The solution to the first problem is in the appropriate When the capacity is expanded, in Python
, when the number placed in the Dict accounts for 2/3 of the capacity, the Dict will begin to expand. The total capacity after expansion is doubled before the expansion. This is to reduce Frequent expansion leads to more key migrations;
There are two solutions to the second problem:
Link method: The original array contains The value corresponding to the Key, and the array of the chaining method stores an array. This array stores an array containing the key and the corresponding value, as shown below. Assuming that the hash results of key1 and key2 are both 0, it will be inserted into In the 0 subscript of the array, key1 is at the first position of the 0 subscript array, and when key2 is inserted, it is found that key1 already exists. Then compare key2 with key1 and find that their keys are actually different, then Append at 0 subscript.
array = [ [ # 分别为key, hash值, 数值 ('key1', 123, 123), ('key2', 123, 123) ], [ ('key3', 123, 123) ] ]
Development of addressing method: The development of addressing method adopts another idea, adopting the idea of borrowing, when inserting data, if a conflict is encountered Then use the next digit of the current subscript. If the next digit still conflicts, continue to use the next digit. When looking for data, the keys corresponding to the hash values will be compared. If there is a value and it does not match, find it. Next bit, until or until a vacancy is found.
The implementation of the above two solutions is very simple, and it is easy to know their advantages and disadvantages by comparison:
Advantages of the linked list method:
It is convenient to delete records.
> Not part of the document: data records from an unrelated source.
(* ===== verification/Sha256.v ===== *)
(** SHA-256 and HMAC-SHA-256 as kernel/hacl/Hacl_SHA2_256.c and
    Hacl_HMAC_SHA2_256.c compute them, with the interfaces of kernel/sha256.c and
    kernel/hmac256.c. A pointer into an array is the array and an index. *)

From stdpp Require Import list.
From S2P Require Import Prelude Cstring Bytes Unaligned.

(** An array of 32-bit words. *)
Abbreviation words := (Z -> Z).

(** for (i = lo; i < lo + n; i++) *)
Fixpoint for_range {A} (lo : Z) (n : nat) (body : Z -> A -> A) (a : A) : A :=
  match n with
  | O => a
  | S n => for_range (lo + 1) n body (body lo a)
  end.

(** * Words *)

Definition add32 (x y : Z) : Z := u32 (x + y).
Definition shl32 (x n : Z) : Z := u32 (x ≪ n).
Definition not32 (x : Z) : Z := u32 (Z.lnot x).

Declare Scope word_scope.
Delimit Scope word_scope with w.
Infix "+" := add32 : word_scope.
Infix ".^" := Z.lxor (at level 50, left associativity) : word_scope.
Infix ".&" := Z.land : word_scope.
Infix ".|" := Z.lor : word_scope.
Infix "≪" := shl32 : word_scope.
Infix "≫" := Z.shiftr : word_scope.

(** * Loads and stores *)

Definition load32_be (b : mem) (p : Z) : Z := get_unaligned_be32 b p.
Definition store32_be (b : mem) (p v : Z) : mem := put_unaligned_be32 v b p.
Definition store64_be (b : mem) (p v : Z) : mem := put_unaligned_be64 v b p.

Definition Hacl_Hash_Lib_LoadStore_uint32s_from_be_bytes (output : words) (input : mem) (p len : Z) : words :=
  for_range 0 (Z.to_nat len) (fun i output => <[i := load32_be input (p + 4 * i)]> output) output.

Definition Hacl_Hash_Lib_LoadStore_uint32s_to_be_bytes (output : mem) (p : Z) (input : words) (q len : Z) : mem :=
  for_range 0 (Z.to_nat len) (fun i output => store32_be output (p + 4 * i) (input (q + i))) output.

(** memcpy between two arrays. *)
Definition copy_from (dest : mem) (d : Z) (src : mem) (s count : Z) : mem :=
  for_range 0 (Z.to_nat count) (fun i dest => <[d + i := src (s + i)]> dest) dest.

(** * The hash

    The state of 137 words has the constants, the message schedule at 64, the hash
    at 128 and the number of blocks at 136. *)

Definition k_init : list Z :=
  [0x428a2f98; 0x71374491; 0xb5c0fbcf; 0xe9b5dba5] ++ [0x3956c25b; 0x59f111f1; 0x923f82a4; 0xab1c5ed5] ++
  [0xd807aa98; 0x12835b01; 0x243185be; 0x550c7dc3] ++ [0x72be5d74; 0x80deb1fe; 0x9bdc06a7; 0xc19bf174] ++
  [0xe49b69c1; 0xefbe4786; 0x0fc19dc6; 0x240ca1cc] ++ [0x2de92c6f; 0x4a7484aa; 0x5cb0a9dc; 0x76f988da] ++
  [0x983e5152; 0xa831c66d; 0xb00327c8; 0xbf597fc7] ++ [0xc6e00bf3; 0xd5a79147; 0x06ca6351; 0x14292967] ++
  [0x27b70a85; 0x2e1b2138; 0x4d2c6dfc; 0x53380d13] ++ [0x650a7354; 0x766a0abb; 0x81c2c92e; 0x92722c85] ++
  [0xa2bfe8a1; 0xa81a664b; 0xc24b8b70; 0xc76c51a3] ++ [0xd192e819; 0xd6990624; 0xf40e3585; 0x106aa070] ++
  [0x19a4c116; 0x1e376c08; 0x2748774c; 0x34b0bcb5] ++ [0x391c0cb3; 0x4ed8aa4a; 0x5b9cca4f; 0x682e6ff3] ++
  [0x748f82ee; 0x78a5636f; 0x84c87814; 0x8cc70208] ++ [0x90befffa; 0xa4506ceb; 0xbef9a3f7; 0xc67178f2].

Definition h_init : list Z :=
  [0x6a09e667; 0xbb67ae85; 0x3c6ef372; 0xa54ff53a; 0x510e527f; 0x9b05688c; 0x1f83d9ab; 0x5be0cd19].

Definition Hacl_Impl_SHA2_256_init (state : words) : words :=
  let state := put_at state 0 k_init in
  let state := put_at state 128 h_init in
  <[136 := 0]> state.

(** The schedule. *)
Definition schedule_word (t16 t15 t7 t2 : Z) : Z :=
  ((((t2 ≫ 17) .| (t2 ≪ (32 - 17))) .^ (((t2 ≫ 19) .| (t2 ≪ (32 - 19))) .^ (t2 ≫ 10)))
   + t7
   + (((t15 ≫ 7) .| (t15 ≪ (32 - 7))) .^ (((t15 ≫ 18) .| (t15 ≪ (32 - 18))) .^ (t15 ≫ 3)))
   + t16)%w.

Definition schedule (state data_w : words) : words :=
  let ws_w := 64 in
  let state := for_range 0 16 (fun i state => <[ws_w + i := data_w i]> state) state in
  for_range 16 48 (fun i state =>
    let t16 := state (ws_w + (i - 16)) in
    let t15 := state (ws_w + (i - 15)) in
    let t7 := state (ws_w + (i - 7)) in
    let t2 := state (ws_w + (i - 2)) in
    <[ws_w + i := schedule_word t16 t15 t7 t2]> state) state.

(** One round on the eight working variables. *)
Definition shuffle_round (kt wst : Z) (hash_0 : words) : words :=
  let a := hash_0 0 in
  let b := hash_0 1 in
  let c := hash_0 2 in
  let d := hash_0 3 in
  let e := hash_0 4 in
  let f1 := hash_0 5 in
  let g := hash_0 6 in
  let h := hash_0 7 in
  let t1 := (h
    + (((e ≫ 6) .| (e ≪ (32 - 6))) .^ (((e ≫ 11) .| (e ≪ (32 - 11))) .^ ((e ≫ 25) .| (e ≪ (32 - 25)))))
    + ((e .& f1) .^ (not32 e .& g))
    + kt
    + wst)%w in
  let t2 := ((((a ≫ 2) .| (a ≪ (32 - 2))) .^ (((a ≫ 13) .| (a ≪ (32 - 13))) .^ ((a ≫ 22) .| (a ≪ (32 - 22)))))
    + ((a .& b) .^ ((a .& c) .^ (b .& c))))%w in
  let x1 := (t1 + t2)%w in
  let x5 := (d + t1)%w in
  put_at hash_0 0 [x1; a; b; c; x5; e; f1; g].

Definition shuffle (state hash_0 : words) : words :=
  for_range 0 64 (fun i hash_0 => shuffle_round (state i) (state (64 + i)) hash_0) hash_0.

Definition sum_hash (state hash_0 : words) : words :=
  for_range 0 8 (fun i state =>
    let xi := state (128 + i) in
    let yi := hash_0 i in
    <[128 + i := (xi + yi)%w]> state) state.

Definition Hacl_Impl_SHA2_256_update (state : words) (data : mem) (p : Z) : words :=
  let data_w := Hacl_Hash_Lib_LoadStore_uint32s_from_be_bytes (fun _ => 0) data p 16 in
  let state := schedule state data_w in
  let hash_0 := copy_from (fun _ => 0) 0 state 128 8 in
  let hash_0 := shuffle state hash_0 in
  let state := sum_hash state hash_0 in
  <[136 := (state 136 + 1)%w]> state.

Definition Hacl_Impl_SHA2_256_update_multi (state : words) (data : mem) (p n1 : Z) : words :=
  for_range 0 (Z.to_nat n1) (fun i state => Hacl_Impl_SHA2_256_update state data (p + u32 (i * 64))) state.

Definition Hacl_Impl_SHA2_256_update_last (state : words) (data : mem) (p len : Z) : words :=
  let blocks : mem := fun _ => 0 in
  let nb := if len <? 56 then 1 else 2 in
  let final_blocks := if len <? 56 then 64 else 0 in
  let blocks := copy_from blocks final_blocks data p len in
  let n1 := state 136 in
  let padding := final_blocks + len in
  let pad0len := u32 (64 - u32 (len + 8 + 1) mod 64) mod 64 in
  let buf1 := padding in
  let buf2 := padding + 1 + pad0len in
  let encodedlen := u64 (u64 (u64 (n1 * 64) + len) * 8) in
  let blocks := <[buf1 := 0x80]> blocks in
  let blocks := store64_be blocks buf2 encodedlen in
  Hacl_Impl_SHA2_256_update_multi state blocks final_blocks nb.

Definition Hacl_Impl_SHA2_256_finish (state : words) (m : mem) (hash1 : Z) : mem :=
  Hacl_Hash_Lib_LoadStore_uint32s_to_be_bytes m hash1 state 128 8.

Definition Hacl_Impl_SHA2_256_hash (m : mem) (hash1 : Z) (input : mem) (p len : Z) : mem :=
  let state : words := fun _ => 0 in
  let n1 := len / 64 in
  let r := len mod 64 in
  let input_last := p + u32 (n1 * 64) in
  let state := Hacl_Impl_SHA2_256_init state in
  let state := Hacl_Impl_SHA2_256_update_multi state input p n1 in
  let state := Hacl_Impl_SHA2_256_update_last state input input_last r in
  Hacl_Impl_SHA2_256_finish state m hash1.

(** * The message authentication code *)

Definition Hacl_Impl_HMAC_SHA2_256_xor_bytes_inplace (a b : mem) (len : Z) : mem :=
  for_range 0 (Z.to_nat len) (fun i a => <[i := u8 (Z.lxor (u8 (a i)) (u8 (b i)))]> a) a.

(** An array of 64 bytes [c]. *)
Definition fill64 (c : Z) : mem := for_range 0 64 (fun i a => <[i := c]> a) (fun _ => 0).

Definition Hacl_Impl_HMAC_SHA2_256_hmac_core (m : mem) (mac : Z) (key : mem) (data len : Z) : mem :=
  let ipad := fill64 0x36 in
  let opad := fill64 0x5c in
  let ipad := Hacl_Impl_HMAC_SHA2_256_xor_bytes_inplace ipad key 64 in
  let state0 : words := fun _ => 0 in
  let n0 := len / 64 in
  let r0 := len mod 64 in
  let last0 := data + u32 (n0 * 64) in
  let state0 := Hacl_Impl_SHA2_256_init state0 in
  let state0 := Hacl_Impl_SHA2_256_update state0 ipad 0 in
  let state0 := Hacl_Impl_SHA2_256_update_multi state0 m data n0 in
  let state0 := Hacl_Impl_SHA2_256_update_last state0 m last0 r0 in
  let ipad := Hacl_Impl_SHA2_256_finish state0 ipad 0 in
  let opad := Hacl_Impl_HMAC_SHA2_256_xor_bytes_inplace opad key 64 in
  let state1 : words := fun _ => 0 in
  let state1 := Hacl_Impl_SHA2_256_init state1 in
  let state1 := Hacl_Impl_SHA2_256_update state1 opad 0 in
  let state1 := Hacl_Impl_SHA2_256_update_last state1 ipad 0 32 in
  Hacl_Impl_SHA2_256_finish state1 m mac.

Definition Hacl_Impl_HMAC_SHA2_256_hmac (m : mem) (mac key keylen data datalen : Z) : mem :=
  let nkey := fill64 0 in
  let nkey :=
    if keylen <=? 64 then copy_from nkey 0 m key keylen
    else Hacl_Impl_SHA2_256_hash nkey 0 m key keylen in
  Hacl_Impl_HMAC_SHA2_256_hmac_core m mac nkey data datalen.

(** * The interfaces of the kernel *)

Definition sha256_init (ctx : words) : words := Hacl_Impl_SHA2_256_init ctx.
Definition sha256_update (ctx : words) (m : mem) (data : Z) : words := Hacl_Impl_SHA2_256_update ctx m data.
Definition sha256_update_last (ctx : words) (m : mem) (data len : Z) : words := Hacl_Impl_SHA2_256_update_last ctx m data (u32 len).
Definition sha256_finish (ctx : words) (m : mem) (out : Z) : mem := Hacl_Impl_SHA2_256_finish ctx m out.
Definition sha256_update_multi (ctx : words) (m : mem) (data n : Z) : words := Hacl_Impl_SHA2_256_update_multi ctx m data (u32 n).
Definition sha256_hash (m : mem) (out data len : Z) : mem := Hacl_Impl_SHA2_256_hash m out m data (u32 len).
Definition hmac256_hash (m : mem) (out key keylen data datalen : Z) : mem :=
  Hacl_Impl_HMAC_SHA2_256_hmac m out key (u32 keylen) data (u32 datalen).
You can directly process the subarray corresponding to the subscript of the array.
The average search speed is fast. If there is a conflict, you only need to query the subarray
Disadvantages of the linked list method:
uses pointers, which results in slower query speed, higher memory usage, and is not suitable for serialization. The advantages and disadvantages of the open addressing method are the opposite of the linked list method. Since everything in Python is based on Dict and needs to be serialized, the open addressing method was chosen.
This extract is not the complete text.